(Records excerpted from a collection)
- - -

(** A step that asks for the next two registers. *)
Lemma regs_step_asks (k : nat) g st s1 pl gk : (1 <= k <= 15)%nat -> reading k g st s1 pl gk -> gs_xlen g = xl ->
  can_send 516 g ->
  exists g', perform_step all_regs (Z.of_nat k) gk pl = inl ((false, all_regs), g', program (regs_words (Z.of_nat k)) pl) /\
    sends (text "$" ++ regs_hex st s1 (2 * k + 1)) ((g) <| operation_queue := [(all_regs, Z.of_nat k)] |>) g' /\
    running_checksum g' = u8 (sum (regs_hex st s1 (2 * k + 1))).
Proof using Hp.
  intros Hk Hrd Hx Hc. destruct (regs_send k g st s1 pl gk ltac:(lia) Hrd Hx Hc) as (g1 & E1 & S1 & C1 & Hx1).
  destruct Hrd as [_ _ _ Hd1]. specialize (Hd1 ltac:(lia)).
  destruct (sender_send_reg p Hp _ _ pl Hd1 g1 Hx1) as (g2 & E2 & S2 & C2).
  { eapply (sends_room _ _ ((g) <| operation_queue := [(all_regs, Z.of_nat k)] |>)); [| exact S1].
    destruct Hc as [Hb Hc]. split; [exact Hb |]. change (send_buf ((g) <| operation_queue := _ |>)) with (send_buf g).
    rewrite length_app, length_regs_hex, length_hex_le. unfold reg_bytes. change (length (text "$")) with 1%nat.
    destruct (xl =? 32); lia. }
  { rewrite C1. apply wrap_range. lia. }
  exists g2. assert (Er : regs_hex st s1 (2 * k + 1) = regs_hex st s1 (2 * k) ++ hex_le (reg_bytes xl) (user_reg p st s1 (2 * Z.of_nat k))).
  { replace (2 * k + 1)%nat with (S (2 * k)) by lia. rewrite regs_hex_next. do 3 f_equal. lia. }
  split; [| split].
  - unfold perform_step. erewrite bind_ok; [reflexivity |]. unfold general_registers_read_step.
    rewrite (proj2 (Z.eqb_neq _ 0)), (proj2 (Z.leb_gt 16 _)) by lia. rewrite (bind2_ok _ _ _ _ _ _ _ E1).
    rewrite (bind2_ok _ _ _ _ pl g2 pl).
    + rewrite (bind_ok _ _ _ _ _ _ _ (regs_asks (Z.of_nat k) g2 pl ltac:(lia) ltac:(by rewrite (sends_xlen _ _ _ S2)))). done.
    + rewrite (bind_ok _ _ _ _ _ _ _ (dr_read_ok SLOT_DATA1 g1 pl ltac:(rewrite Hx1; apply (xl_cases p Hp)))).
      rewrite Hx1. exact E2.
  - rewrite Er, app_assoc. by eapply sends_trans.
  - rewrite C2, C1, Er, sum_app. unfold wrap. by rewrite Zplus_mod_idemp_l.
Qed.

(** The last step ends the packet. *)
Lemma regs_step_last g st s1 pl gk : reading 16 g st s1 pl gk -> gs_xlen g = xl -> can_send 516 g ->
  exists g', perform_step all_regs 16 gk pl = inl ((true, all_regs), g', pl) /\
    sends (frame (regs_hex st s1 32)) ((g) <| operation_queue := [(all_regs, 16)] |>) g'.
Proof using Hp.
  intros Hrd Hx Hc. destruct (regs_send 16 g st s1 pl gk ltac:(lia) Hrd Hx Hc) as (g1 & E1 & S1 & C1 & Hx1).
  destruct (end_packet_ok g1 pl) as (g2 & E2 & S2 & _).
  { eapply (sends_room _ _ ((g) <| operation_queue := [(all_regs, Z.of_nat 16)] |>)); [| exact S1].
    destruct Hc as [Hb Hc]. split; [exact Hb |]. change (send_buf ((g) <| operation_queue := _ |>)) with (send_buf g).
    rewrite length_app, length_regs_hex. unfold reg_bytes. change (length (text "$")) with 1%nat. destruct (xl =? 32); lia. }
  exists g2. split.
  - unfold perform_step. erewrite bind_ok; [reflexivity |]. unfold general_registers_read_step.
    change (16 =? 0) with false. change (16 <=? 16) with true. cbn iota. rewrite (bind2_ok _ _ _ _ _ _ _ E1).
    by rewrite (bind_ok _ _ _ _ _ _ _ E2).
  - rewrite C1 in S2. pose proof (sends_trans _ _ _ _ _ S1 S2) as Hs. unfold frame. by rewrite <- app_assoc in Hs.
Qed.

Section served.
Context (fuel : nat) (n : Z).
Hypothesis (Hn : 0 < n < 2 ^ 64) (Hfuel : 2 * n + 1 <= Z.of_nat fuel).

(** A debugger that asks a hart in debug mode for a general register gets the answer: within 30
    rounds the server has had the hart run its program and has sent the register, and the hart
    waits as before, with its registers and memory unchanged.  In s0 the program finds misa. *)
Theorem register_read_served g m st s1 mm pl r :
  waiting m st s1 mm pl -> gs_xlen g = xl -> can_send 20 g ->
  operation_queue g = [(RegisterReadOp r, 0)] -> 0 <= r < 32 ->
  served temp size p fuel n 30 g m pl (frame (hex_le (reg_bytes xl) (program_reg st s1 r))) st s1 mm.
Proof using Hp Hisa Hid Hn Hfuel.
  intros Hw Hx Hc Hq Hr. pose proof (waiting_ram temp size p _ _ _ _ _ Hw) as Hram. pose proof Hw as ([Hcx H1 Hh Hidle] & _).
  pose proof (program_only (read_words_of r) pl ltac:(done) Hram) as Hwo. set (w := program (read_words_of r) pl) in *.
  set (pl' := slot_write p 4 (program_reg st s1 r) (slot_write p last_slot s1 w)).
  assert (Hro : only_ram (set_interrupt 0 pl) pl').
  { apply only_slot; [done | done |]. apply only_slot; [done | by apply last_at | done]. }
  apply (two_steps temp size p Hp Hisa Hid fuel n Hn Hfuel (RegisterReadOp r) (RegisterReadOp r) (RegisterReadOp r) g g m st s1 mm pl w 2 false st mm s1 s1 pl');
    try done.
  - by apply register_read_asks.
  - by apply register_read_runs.
  - by apply (only_context p st pl).
  - apply last_saved; try done; apply Hwo.
  - cbv zeta. apply register_read_answers; [done | exact Hc | by rewrite (flag_read p) by apply Hro |].
    rewrite (slot_read_finished p Hp); [| done | apply Hro | done | done].
    apply (slot_reads p Hp); [done | | by apply (program_reg_ok st s1 pl)]. apply slot_ok; [done | by apply last_at | apply Hwo].
Qed.


(** A round of the loop: the next two registers. *)
Lemma regs_exchange (k : nat) g st s1 mm pl gk mk w : (k <= 15)%nat ->
  waiting mk st s1 mm pl -> operation_queue gk <> [] ->
  (exists g', perform_step all_regs (Z.of_nat k) gk pl = inl ((false, all_regs), g', program (regs_words (Z.of_nat k)) pl) /\
     operation_queue gk = [(all_regs, Z.of_nat k)] /\
     sends (text "$" ++ regs_hex st s1 (2 * k + 1)) ((g) <| operation_queue := [(all_regs, Z.of_nat k)] |>) g' /\
     running_checksum g' = u8 (sum (regs_hex st s1 (2 * k + 1)))) ->
  w = program (regs_words (Z.of_nat k)) pl ->
  exists i m' g' pl', (i <= 32)%nat /\ waiting m' st s1 mm pl' /\ only_ram pl pl' /\ reading (S k) g st s1 pl' g' /\
    forall r, serve (i + r) fuel n gk mk = serve r fuel n g' m'.
Proof using Hp Hisa Hid Hn Hfuel.
  intros Hk Hw Hq (g1 & E1 & Eq & S1 & C1) Ew. pose proof (waiting_ram temp size p _ _ _ _ _ Hw) as Hram.
  pose proof Hw as ([Hcx H1 Hh Hidle] & _). pose proof (regs_words_length (Z.of_nat k)) as Hl.
  pose proof (program_only (regs_words (Z.of_nat k)) pl ltac:(lia) Hram) as Hwo. rewrite <- Ew in Hwo.
  set (w2 := slot_write p last_slot s1 w).
  assert (Hw2 : ram_ok w2) by (apply slot_ok; [done | by apply last_at | apply Hwo]).
  set (pl' := regs_result (Z.of_nat k) st s1 w2).
  assert (Hro : only_ram (set_interrupt 0 pl) pl').
  { pose proof (only_slot p Hp last_slot s1 _ w (last_at p Hp) Hwo) as H2. fold w2 in H2.
    unfold pl', regs_result. destruct (_ =? 15); repeat (apply only_slot; [done | first [apply (data1_at p Hp) | done] |]); done. }
  set (g2 := (g1) <| operation_queue := [(all_regs, Z.of_nat (S k))] |>).
  assert (Es : step_operation gk pl = inl (tt, g2, w)).
  { rewrite Ew. pose proof (step_operation_ok all_regs all_regs (Z.of_nat k) [] false gk g1 pl _ Eq
      ltac:(by rewrite (sends_queue_same _ _ _ S1)) E1) as E. cbn iota in E.
    replace (Z.of_nat k + 1) with (Z.of_nat (S k)) in E by lia. exact E. }
  assert (Hlast : slot_read p last_slot pl' = s1).
  { pose proof (data1_at p Hp) as Hd. pose proof (data1_range p) as [Hdr H64]. unfold pl', regs_result.
    assert (E4 : forall v, slot_read p last_slot (slot_write p 4 v w2) = s1) by (intros v; apply last_saved; try done; apply Hwo).
    destruct (_ =? 15); [done |]. rewrite slot_read_other; [apply E4 | done | by apply last_at | done | by apply slot_ok | ..].
    - destruct (last_low p 13); lia.
    - intros Ex. destruct (last_low p 13 ltac:(lia)). specialize (H64 Ex). lia. }
  destruct (exchange temp size p Hp Hisa Hid fuel n Hn Hfuel mk st s1 mm pl gk g2 w 5 false st mm s1 pl')
    as (i & m' & Hi & Hw' & Hs);
    [done | done | done | exact Es | by apply only_bus | apply Hwo | by apply (only_asked p Hid pl)
    | rewrite Ew; unfold pl', w2; rewrite Ew; apply regs_run; [lia | done | done] | by apply (only_context p st pl) | done | done
    | by apply (only_asked p Hid pl) |].
  exists i, m', g2, (finished p (result false) pl'). rewrite Hlast in Hw'.
  split; [lia |]. split; [done |]. split; [by apply only_finished |]. split; [| done].
  destruct (regs_result_slots k st s1 pl w2 Hk Hcx H1 Hw2) as [Hv0 Hv1].
  split.
  - replace (2 * S k - 1)%nat with (2 * k + 1)%nat by lia. apply (sends_queue _ _ _ [(all_regs, Z.of_nat (S k))]) in S1. exact S1.
  - replace (2 * S k - 1)%nat with (2 * k + 1)%nat by lia. exact C1.
  - replace (2 * Z.of_nat (S k) - 1) with (2 * Z.of_nat k + 1) by lia. exact Hv0.
  - intros Hk'. replace (2 * Z.of_nat (S k)) with (2 * Z.of_nat k + 2) by lia. by apply Hv1.
Qed.

Lemma regs_rest (j : nat) g st s1 mm pl0 pl gk mk : (j <= 15)%nat ->
  waiting mk st s1 mm pl -> only_ram pl0 pl -> reading (16 - j) g st s1 pl gk -> gs_xlen g = xl -> can_send 516 g ->
  exists g' m' pl', serve (j * 32 + 1) fuel n gk mk = Some (g', m') /\
    sends (frame (regs_hex st s1 32)) ((g) <| operation_queue := [] |>) g' /\ waiting m' st s1 mm pl' /\ only_ram pl0 pl'.
Proof using Hp Hisa Hid Hn Hfuel.
  revert pl gk mk. induction j as [| j IH]; intros pl gk mk Hj Hw Ho Hrd Hx Hc.
  - destruct (regs_step_last g st s1 pl gk Hrd Hx Hc) as (g1 & E1 & S1).
    pose proof (sends_queue_same _ _ _ (rg_sends _ _ _ _ _ _ Hrd)) as Hq.
    destruct (server_alone temp size p Hp Hid fuel n Hn Hfuel mk st s1 mm pl gk ((g1) <| operation_queue := [] |>) Hw)
      as (m1 & Hw1 & Hs1); [by rewrite Hq | |].
    { apply (step_operation_ok all_regs all_regs 16 [] true gk g1 pl pl Hq); [| exact E1].
      by rewrite (sends_queue_same _ _ _ S1). }
    exists ((g1) <| operation_queue := [] |>), m1, pl. split; [exact (eq_trans (Hs1 0%nat) eq_refl) |]. split; [| done].
    apply (sends_queue _ _ _ []) in S1. exact S1.
  - pose proof (sends_queue_same _ _ _ (rg_sends _ _ _ _ _ _ Hrd)) as Hq.
    set (k := (16 - S j)%nat) in *. destruct (regs_step_asks k g st s1 pl gk ltac:(lia) Hrd Hx Hc) as (g1 & E1 & S1 & C1).
    destruct (regs_exchange k g st s1 mm pl gk mk _ ltac:(lia) Hw ltac:(by rewrite Hq)
                ltac:(exists g1; split; [exact E1 | split; [exact Hq | split; [exact S1 | exact C1]]]) eq_refl)
      as (i & m1 & g2 & pl1 & Hi & Hw1 & Ho1 & Hrd1 & Hs1).
    destruct (IH pl1 g2 m1 ltac:(lia) Hw1 ltac:(by apply (only_trans pl0 pl)) ltac:(by replace (16 - j)%nat with (S k) by lia) Hx Hc)
      as (g' & m' & pl' & E & Hrest).
    exists g', m', pl'. split; [| done]. apply (serve_more temp p fuel n (i + (j * 32 + 1))); [lia |]. by rewrite Hs1.
Qed.

End served.
End registers.

(** a0 of the target is 110. *)
Lemma register_read_served_witness :
  served 0 0x1000 target_proc 23 11 30 (asked_for (RegisterReadOp 10)) target target_devices
    (text "$6e00000000000000#3b") target_state 109 target_memory.
Proof.
  assert (E : frame (hex_le (reg_bytes 64) (program_reg target_proc target_state 109 10)) = text "$6e00000000000000#3b")
    by (by vm_compute).
  rewrite <- E. apply (register_read_served 0 0x1000 target_proc target_proc_wf);
    [done | done | done | lia | apply target_waiting | done | by apply asked_for_sends | done | lia].
Defined.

- - -

Look back at the entries above and repeat, unchanged, every line from the line holding "destruct (server_alone temp" through the line holding "set (k := (16".

_Solution to this exercise_
    destruct (server_alone temp size p Hp Hid fuel n Hn Hfuel mk st s1 mm pl gk ((g1) <| operation_queue := [] |>) Hw)
      as (m1 & Hw1 & Hs1); [by rewrite Hq | |].
    { apply (step_operation_ok all_regs all_regs 16 [] true gk g1 pl pl Hq); [| exact E1].
      by rewrite (sends_queue_same _ _ _ S1). }
    exists ((g1) <| operation_queue := [] |>), m1, pl. split; [exact (eq_trans (Hs1 0%nat) eq_refl) |]. split; [| done].
    apply (sends_queue _ _ _ []) in S1. exact S1.
  - pose proof (sends_queue_same _ _ _ (rg_sends _ _ _ _ _ _ Hrd)) as Hq.
    set (k := (16 - S j)%nat) in *. destruct (regs_step_asks k g st s1 pl gk ltac:(lia) Hrd Hx Hc) as (g1 & E1 & S1 & C1).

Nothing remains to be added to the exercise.